→ Exercise materials
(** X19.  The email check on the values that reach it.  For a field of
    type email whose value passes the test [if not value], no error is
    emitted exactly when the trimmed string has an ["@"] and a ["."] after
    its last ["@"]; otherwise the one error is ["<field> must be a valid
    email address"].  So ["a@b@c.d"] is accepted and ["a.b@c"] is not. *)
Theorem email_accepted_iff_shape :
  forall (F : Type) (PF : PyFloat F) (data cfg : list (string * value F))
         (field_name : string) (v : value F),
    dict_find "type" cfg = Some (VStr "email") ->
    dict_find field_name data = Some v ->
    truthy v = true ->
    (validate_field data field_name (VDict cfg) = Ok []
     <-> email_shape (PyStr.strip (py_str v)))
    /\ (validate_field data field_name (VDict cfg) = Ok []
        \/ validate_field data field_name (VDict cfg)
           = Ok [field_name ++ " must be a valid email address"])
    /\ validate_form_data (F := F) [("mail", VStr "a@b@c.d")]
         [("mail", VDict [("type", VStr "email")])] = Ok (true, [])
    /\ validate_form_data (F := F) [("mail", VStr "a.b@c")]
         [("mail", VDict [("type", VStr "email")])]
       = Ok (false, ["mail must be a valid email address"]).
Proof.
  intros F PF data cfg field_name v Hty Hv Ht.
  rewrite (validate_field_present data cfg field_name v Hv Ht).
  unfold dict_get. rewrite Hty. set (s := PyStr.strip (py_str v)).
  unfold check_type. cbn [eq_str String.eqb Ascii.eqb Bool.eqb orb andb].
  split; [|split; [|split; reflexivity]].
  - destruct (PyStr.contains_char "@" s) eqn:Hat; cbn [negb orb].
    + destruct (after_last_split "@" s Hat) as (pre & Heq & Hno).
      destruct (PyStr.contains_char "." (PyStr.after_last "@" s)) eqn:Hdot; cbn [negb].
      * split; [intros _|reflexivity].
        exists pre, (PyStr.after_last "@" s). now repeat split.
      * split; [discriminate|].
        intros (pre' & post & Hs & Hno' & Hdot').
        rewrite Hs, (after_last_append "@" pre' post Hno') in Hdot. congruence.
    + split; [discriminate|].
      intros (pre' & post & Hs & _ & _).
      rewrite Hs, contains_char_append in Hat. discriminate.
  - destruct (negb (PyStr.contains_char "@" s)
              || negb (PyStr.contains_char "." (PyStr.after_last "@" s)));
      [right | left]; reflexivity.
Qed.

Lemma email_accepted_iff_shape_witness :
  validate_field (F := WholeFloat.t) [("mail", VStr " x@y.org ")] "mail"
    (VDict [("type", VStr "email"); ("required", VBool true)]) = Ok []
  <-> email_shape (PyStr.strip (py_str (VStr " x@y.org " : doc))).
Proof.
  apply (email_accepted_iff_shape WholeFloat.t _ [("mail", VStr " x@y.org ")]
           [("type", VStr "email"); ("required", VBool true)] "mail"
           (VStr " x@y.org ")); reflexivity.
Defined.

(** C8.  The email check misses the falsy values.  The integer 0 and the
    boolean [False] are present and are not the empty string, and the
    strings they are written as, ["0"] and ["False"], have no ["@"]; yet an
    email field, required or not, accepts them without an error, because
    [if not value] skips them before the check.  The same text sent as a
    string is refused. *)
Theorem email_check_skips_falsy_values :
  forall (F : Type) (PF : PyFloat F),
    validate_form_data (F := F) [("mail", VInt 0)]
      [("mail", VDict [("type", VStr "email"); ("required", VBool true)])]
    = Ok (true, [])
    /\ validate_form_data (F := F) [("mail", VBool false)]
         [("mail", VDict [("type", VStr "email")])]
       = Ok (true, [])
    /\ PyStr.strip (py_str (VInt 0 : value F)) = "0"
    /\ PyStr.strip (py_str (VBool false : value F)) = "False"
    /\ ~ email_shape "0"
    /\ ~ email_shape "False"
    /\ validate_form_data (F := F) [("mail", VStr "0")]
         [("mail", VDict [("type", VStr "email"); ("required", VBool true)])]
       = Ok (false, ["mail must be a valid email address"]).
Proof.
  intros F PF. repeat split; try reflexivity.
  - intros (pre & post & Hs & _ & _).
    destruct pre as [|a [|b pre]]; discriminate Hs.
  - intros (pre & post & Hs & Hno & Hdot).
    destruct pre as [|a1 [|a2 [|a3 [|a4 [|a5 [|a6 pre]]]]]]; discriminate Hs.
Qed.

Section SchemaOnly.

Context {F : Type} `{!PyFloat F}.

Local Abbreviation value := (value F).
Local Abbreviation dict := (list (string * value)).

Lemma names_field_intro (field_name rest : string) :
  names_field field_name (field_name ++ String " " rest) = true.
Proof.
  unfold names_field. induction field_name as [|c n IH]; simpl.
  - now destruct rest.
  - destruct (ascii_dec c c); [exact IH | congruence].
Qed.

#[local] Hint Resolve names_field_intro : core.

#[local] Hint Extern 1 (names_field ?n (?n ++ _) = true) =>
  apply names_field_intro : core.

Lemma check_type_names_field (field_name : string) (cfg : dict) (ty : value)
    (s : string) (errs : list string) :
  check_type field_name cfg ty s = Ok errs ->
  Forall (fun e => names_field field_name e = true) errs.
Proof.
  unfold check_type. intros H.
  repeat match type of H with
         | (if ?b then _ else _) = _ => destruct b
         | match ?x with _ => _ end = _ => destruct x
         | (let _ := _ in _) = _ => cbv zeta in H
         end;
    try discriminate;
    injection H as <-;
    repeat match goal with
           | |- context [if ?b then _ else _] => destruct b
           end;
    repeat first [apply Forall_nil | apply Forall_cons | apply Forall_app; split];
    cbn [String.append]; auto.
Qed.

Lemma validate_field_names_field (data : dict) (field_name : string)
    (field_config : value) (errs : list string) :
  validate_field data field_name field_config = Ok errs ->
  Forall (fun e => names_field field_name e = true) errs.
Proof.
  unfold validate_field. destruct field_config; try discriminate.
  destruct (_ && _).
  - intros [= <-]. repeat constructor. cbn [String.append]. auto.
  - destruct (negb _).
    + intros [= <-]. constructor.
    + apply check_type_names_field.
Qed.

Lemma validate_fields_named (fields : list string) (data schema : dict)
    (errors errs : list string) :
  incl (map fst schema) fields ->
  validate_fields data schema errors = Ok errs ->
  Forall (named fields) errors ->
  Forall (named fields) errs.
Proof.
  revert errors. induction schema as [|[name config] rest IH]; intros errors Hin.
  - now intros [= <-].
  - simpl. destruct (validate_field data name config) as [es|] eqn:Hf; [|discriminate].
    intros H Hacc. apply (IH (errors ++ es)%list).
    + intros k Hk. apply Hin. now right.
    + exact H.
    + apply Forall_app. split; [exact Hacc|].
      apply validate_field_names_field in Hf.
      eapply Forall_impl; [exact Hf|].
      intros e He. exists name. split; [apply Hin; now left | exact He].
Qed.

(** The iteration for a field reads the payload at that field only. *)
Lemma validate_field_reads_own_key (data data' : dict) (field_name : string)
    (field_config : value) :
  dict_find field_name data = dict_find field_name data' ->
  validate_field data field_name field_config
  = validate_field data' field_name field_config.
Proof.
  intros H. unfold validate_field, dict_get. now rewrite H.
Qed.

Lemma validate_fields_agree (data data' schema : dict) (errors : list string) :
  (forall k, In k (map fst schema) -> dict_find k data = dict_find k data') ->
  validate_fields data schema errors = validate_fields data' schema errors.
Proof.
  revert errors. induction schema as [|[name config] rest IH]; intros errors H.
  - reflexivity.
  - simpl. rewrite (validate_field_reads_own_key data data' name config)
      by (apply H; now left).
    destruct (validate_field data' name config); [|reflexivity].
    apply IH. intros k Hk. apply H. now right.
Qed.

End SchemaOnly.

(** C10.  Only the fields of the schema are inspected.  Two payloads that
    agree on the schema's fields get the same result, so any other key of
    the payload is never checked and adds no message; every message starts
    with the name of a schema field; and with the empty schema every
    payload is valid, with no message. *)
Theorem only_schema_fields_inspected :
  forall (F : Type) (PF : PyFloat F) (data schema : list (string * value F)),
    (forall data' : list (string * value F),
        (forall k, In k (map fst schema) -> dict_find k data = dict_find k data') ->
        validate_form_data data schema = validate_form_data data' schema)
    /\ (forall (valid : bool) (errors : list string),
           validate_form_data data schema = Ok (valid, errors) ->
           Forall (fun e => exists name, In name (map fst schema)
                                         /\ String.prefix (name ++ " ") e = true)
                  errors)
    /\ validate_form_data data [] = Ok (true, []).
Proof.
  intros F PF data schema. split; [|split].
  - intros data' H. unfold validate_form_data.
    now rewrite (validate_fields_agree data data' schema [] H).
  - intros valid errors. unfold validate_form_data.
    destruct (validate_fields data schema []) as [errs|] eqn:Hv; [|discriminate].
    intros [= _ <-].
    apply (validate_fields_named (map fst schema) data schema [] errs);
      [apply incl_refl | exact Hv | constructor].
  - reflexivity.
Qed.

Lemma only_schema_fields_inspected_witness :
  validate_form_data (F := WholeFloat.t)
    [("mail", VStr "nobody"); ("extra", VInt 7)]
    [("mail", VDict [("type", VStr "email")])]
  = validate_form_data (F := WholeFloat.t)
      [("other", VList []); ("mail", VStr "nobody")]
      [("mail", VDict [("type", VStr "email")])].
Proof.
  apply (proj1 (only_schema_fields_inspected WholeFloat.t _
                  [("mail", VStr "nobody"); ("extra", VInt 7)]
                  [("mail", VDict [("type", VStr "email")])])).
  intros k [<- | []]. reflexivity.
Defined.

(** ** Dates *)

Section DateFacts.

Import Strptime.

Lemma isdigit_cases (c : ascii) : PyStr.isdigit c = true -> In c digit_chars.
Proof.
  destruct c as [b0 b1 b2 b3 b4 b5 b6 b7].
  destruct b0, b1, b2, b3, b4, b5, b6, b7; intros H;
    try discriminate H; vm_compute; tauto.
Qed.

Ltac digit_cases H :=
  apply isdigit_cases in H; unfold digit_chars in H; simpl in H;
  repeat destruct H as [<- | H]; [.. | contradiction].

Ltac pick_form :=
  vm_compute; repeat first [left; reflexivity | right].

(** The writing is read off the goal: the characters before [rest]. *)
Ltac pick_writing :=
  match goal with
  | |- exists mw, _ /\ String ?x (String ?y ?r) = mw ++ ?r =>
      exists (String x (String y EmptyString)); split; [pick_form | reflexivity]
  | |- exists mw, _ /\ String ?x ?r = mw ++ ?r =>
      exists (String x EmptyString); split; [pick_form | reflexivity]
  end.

→ Task
In the entries above, find each line that includes the string "congruence" and copy it.

→ Exercise result
        rewrite Hs, (after_last_append "@" pre' post Hno') in Hdot. congruence.
  - destruct (ascii_dec c c); [exact IH | congruence].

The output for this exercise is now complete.